--- Input data ---
(** * CH32V003 basic system functions (system.c): model and properties

    The file embeds [software/tiny_pacman/include/system.c].  The code
    drives memory-mapped peripheral registers, so every function is a
    computation over an abstract device: a volatile read asks the
    device for a value, a write hands a value to it, and both are
    recorded, in program order, in a log of events.  Properties of the
    code are properties of that log (what was written, in which order,
    after which readback) that hold for every device. *)

From Stdlib Require Import ZArith List Bool Lia.
Import ListNotations.
Local Open Scope Z_scope.

(** ** Machine integers *)

(** [uint32_t] arithmetic wraps modulo 2^32. *)
Definition wrap32 (x : Z) : Z := x mod 2 ^ 32.

(** The conversion [(int32_t) x] of a 32-bit pattern. *)
Definition int32_t (x : Z) : Z :=
  let u := wrap32 x in if u <? 2 ^ 31 then u else u - 2 ^ 32.

(** ** Registers, events and devices *)

(** The peripheral registers system.c names. *)
Inductive reg : Set :=
| RCC_CTLR | RCC_CFGR0 | RCC_INTR | RCC_APB2PCENR | RCC_APB1PCENR
| FLASH_ACTLR | AFIO_PCFR1 | GPIOC_CFGLR
| STK_CNT
| IWDG_CTLR | IWDG_PSCR | IWDG_RLDR | IWDG_STATR
| EXTI_EVENR | EXTI_FTENR
| PWR_CTLR | PWR_AWUCSR
| PFIC_SCTLR.

Definition reg_eqb (a b : reg) : bool :=
  match a, b with
  | RCC_CTLR, RCC_CTLR | RCC_CFGR0, RCC_CFGR0 | RCC_INTR, RCC_INTR
  | RCC_APB2PCENR, RCC_APB2PCENR | RCC_APB1PCENR, RCC_APB1PCENR
  | FLASH_ACTLR, FLASH_ACTLR | AFIO_PCFR1, AFIO_PCFR1
  | GPIOC_CFGLR, GPIOC_CFGLR | STK_CNT, STK_CNT
  | IWDG_CTLR, IWDG_CTLR | IWDG_PSCR, IWDG_PSCR | IWDG_RLDR, IWDG_RLDR
  | IWDG_STATR, IWDG_STATR | EXTI_EVENR, EXTI_EVENR
  | EXTI_FTENR, EXTI_FTENR | PWR_CTLR, PWR_CTLR | PWR_AWUCSR, PWR_AWUCSR
  | PFIC_SCTLR, PFIC_SCTLR => true
  | _, _ => false
  end.

(** What system.c uses but system.h defines: function-like macros and
    inline assembly.  Their bodies are not part of system.c; a use is
    one opaque step of the device. *)
Inductive macro : Set :=
| m_LSI_enable      (* LSI_enable() *)
| m_WFI             (* __WFI() *)
| m_WFE             (* __WFE() *)
| m_CLK_init        (* CLK_init() *)
| m_STK_init        (* STK_init() *)
| asm_startup       (* gp, sp, mstatus, mtvec set-up of handle_reset *)
| asm_mret_main.    (* csrw mepc, main; mret *)

Definition macro_eqb (a b : macro) : bool :=
  match a, b with
  | m_LSI_enable, m_LSI_enable | m_WFI, m_WFI | m_WFE, m_WFE
  | m_CLK_init, m_CLK_init | m_STK_init, m_STK_init
  | asm_startup, asm_startup | asm_mret_main, asm_mret_main => true
  | _, _ => false
  end.

Inductive event : Set :=
| Load (r : reg) (v : Z)      (* a volatile read of [r] returned [v] *)
| Store (r : reg) (v : Z)     (* [v] was written to [r] *)
| Call (m : macro).           (* the macro or asm block was entered *)

(** A device answers reads, takes writes, and runs the opaque steps; an
    opaque step that never hands control back (a wait with no wake
    source, a clock that never locks) yields [None]. *)
Class Device (HW : Type) : Type := {
  dev_load  : reg -> HW -> Z * HW;
  dev_store : reg -> Z -> HW -> HW;
  dev_call  : macro -> HW -> option HW
}.

(** The constants of system.h (and of the vendor header it includes)
    that system.c refers to.  Their values are not in system.c. *)
Class SystemH : Set := {
  SYS_CLK_INIT : Z;  SYS_TICK_INIT : Z;  SYS_GPIO_EN : Z;
  CLK_DIV : Z;  HSITRIM : Z;
  RCC_IOPAEN : Z;  RCC_IOPCEN : Z;  RCC_IOPDEN : Z;  RCC_AFIOEN : Z;
  RCC_PWREN : Z;
  RCC_HSION : Z;  RCC_HSEON : Z;  RCC_HSERDY : Z;
  RCC_PLLON : Z;  RCC_PLLRDY : Z;
  RCC_SW : Z;  RCC_SW_HSE : Z;  RCC_SW_PLL : Z;  RCC_SWS : Z;
  RCC_HPRE_DIV1 : Z;
  RCC_PLLSRC_HSI_Mul2 : Z;  RCC_PLLSRC_HSE_Mul2 : Z;
  FLASH_ACTLR_LATENCY_0 : Z;  FLASH_ACTLR_LATENCY_1 : Z;
  AFIO_PCFR1_PA12_REMAP : Z;
  IWDG_PVU : Z;  IWDG_RVU : Z;
  PWR_AWUCSR_AWUEN : Z;  PWR_CTLR_PDDS : Z;
  PFIC_SLEEPDEEP : Z
}.

(** ** The monad of register-level code *)

Inductive outcome (A : Type) : Type :=
| Done (a : A)     (* the code returned [a] *)
| Hang.            (* the code is still waiting *)
Arguments Done {A} a.
Arguments Hang {A}.

Record run (HW A : Type) : Type := mkRun {
  out : outcome A;        (* how far the code got *)
  dev : HW;               (* the device afterwards *)
  evs : list event        (* what the code did, oldest first *)
}.
Arguments mkRun {HW A} out dev evs.
Arguments out {HW A} r.
Arguments dev {HW A} r.
Arguments evs {HW A} r.

Definition M (HW A : Type) : Type := HW -> run HW A.

Definition ret {HW A} (a : A) : M HW A := fun h => mkRun (Done a) h [].

(** Run [r], with the events [l] before its own. *)
Definition prepend {HW A} (l : list event) (r : run HW A) : run HW A :=
  mkRun (out r) (dev r) (l ++ evs r).

Definition bind {HW A B} (m : M HW A) (k : A -> M HW B) : M HW B :=
  fun h =>
    let r := m h in
    match out r with
    | Done a => prepend (evs r) (k a (dev r))
    | Hang => mkRun Hang (dev r) (evs r)
    end.

Notation "x <- m ;; k" := (bind m (fun x => k))
  (at level 61, m at next level, right associativity).
Notation "m ;; k" := (bind m (fun _ => k))
  (at level 61, right associativity).

Section Primitives.
Context {HW : Type} `{Device HW}.

(** [*r] as an rvalue: a 32-bit volatile read. *)
Definition load (r : reg) : M HW Z :=
  fun h => let v := wrap32 (fst (dev_load r h)) in
           mkRun (Done v) (snd (dev_load r h)) [Load r v].

(** [*r = v]: a 32-bit volatile write. *)
Definition store (r : reg) (v : Z) : M HW unit :=
  fun h => mkRun (Done tt) (dev_store r (wrap32 v) h) [Store r (wrap32 v)].

(** A macro of system.h or an asm block. *)
Definition call (m : macro) : M HW unit :=
  fun h => match dev_call m h with
           | Some h' => mkRun (Done tt) h' [Call m]
           | None => mkRun Hang h [Call m]
           end.

(** [while (cond) body;], run for at most [fuel] tests of [cond]. *)
Fixpoint while_ (fuel : nat) (cond : M HW bool) (body : M HW unit)
  : M HW unit :=
  match fuel with
  | O => fun h => mkRun Hang h []
  | S k => b <- cond ;;
           if b then body ;; while_ k cond body else ret tt
  end.
End Primitives.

--- Goal of the exercise ---
Quote exactly the line containing "evs : list event" and every later line through the end of the listing, and no other lines.

--- Reply ---
  evs : list event        (* what the code did, oldest first *)
}.
Arguments mkRun {HW A} out dev evs.
Arguments out {HW A} r.
Arguments dev {HW A} r.
Arguments evs {HW A} r.

Definition M (HW A : Type) : Type := HW -> run HW A.

Definition ret {HW A} (a : A) : M HW A := fun h => mkRun (Done a) h [].

(** Run [r], with the events [l] before its own. *)
Definition prepend {HW A} (l : list event) (r : run HW A) : run HW A :=
  mkRun (out r) (dev r) (l ++ evs r).

Definition bind {HW A B} (m : M HW A) (k : A -> M HW B) : M HW B :=
  fun h =>
    let r := m h in
    match out r with
    | Done a => prepend (evs r) (k a (dev r))
    | Hang => mkRun Hang (dev r) (evs r)
    end.

Notation "x <- m ;; k" := (bind m (fun x => k))
  (at level 61, m at next level, right associativity).
Notation "m ;; k" := (bind m (fun _ => k))
  (at level 61, right associativity).

Section Primitives.
Context {HW : Type} `{Device HW}.

(** [*r] as an rvalue: a 32-bit volatile read. *)
Definition load (r : reg) : M HW Z :=
  fun h => let v := wrap32 (fst (dev_load r h)) in
           mkRun (Done v) (snd (dev_load r h)) [Load r v].

(** [*r = v]: a 32-bit volatile write. *)
Definition store (r : reg) (v : Z) : M HW unit :=
  fun h => mkRun (Done tt) (dev_store r (wrap32 v) h) [Store r (wrap32 v)].

(** A macro of system.h or an asm block. *)
Definition call (m : macro) : M HW unit :=
  fun h => match dev_call m h with
           | Some h' => mkRun (Done tt) h' [Call m]
           | None => mkRun Hang h [Call m]
           end.

(** [while (cond) body;], run for at most [fuel] tests of [cond]. *)
Fixpoint while_ (fuel : nat) (cond : M HW bool) (body : M HW unit)
  : M HW unit :=
  match fuel with
  | O => fun h => mkRun Hang h []
  | S k => b <- cond ;;
           if b then body ;; while_ k cond body else ret tt
  end.
End Primitives.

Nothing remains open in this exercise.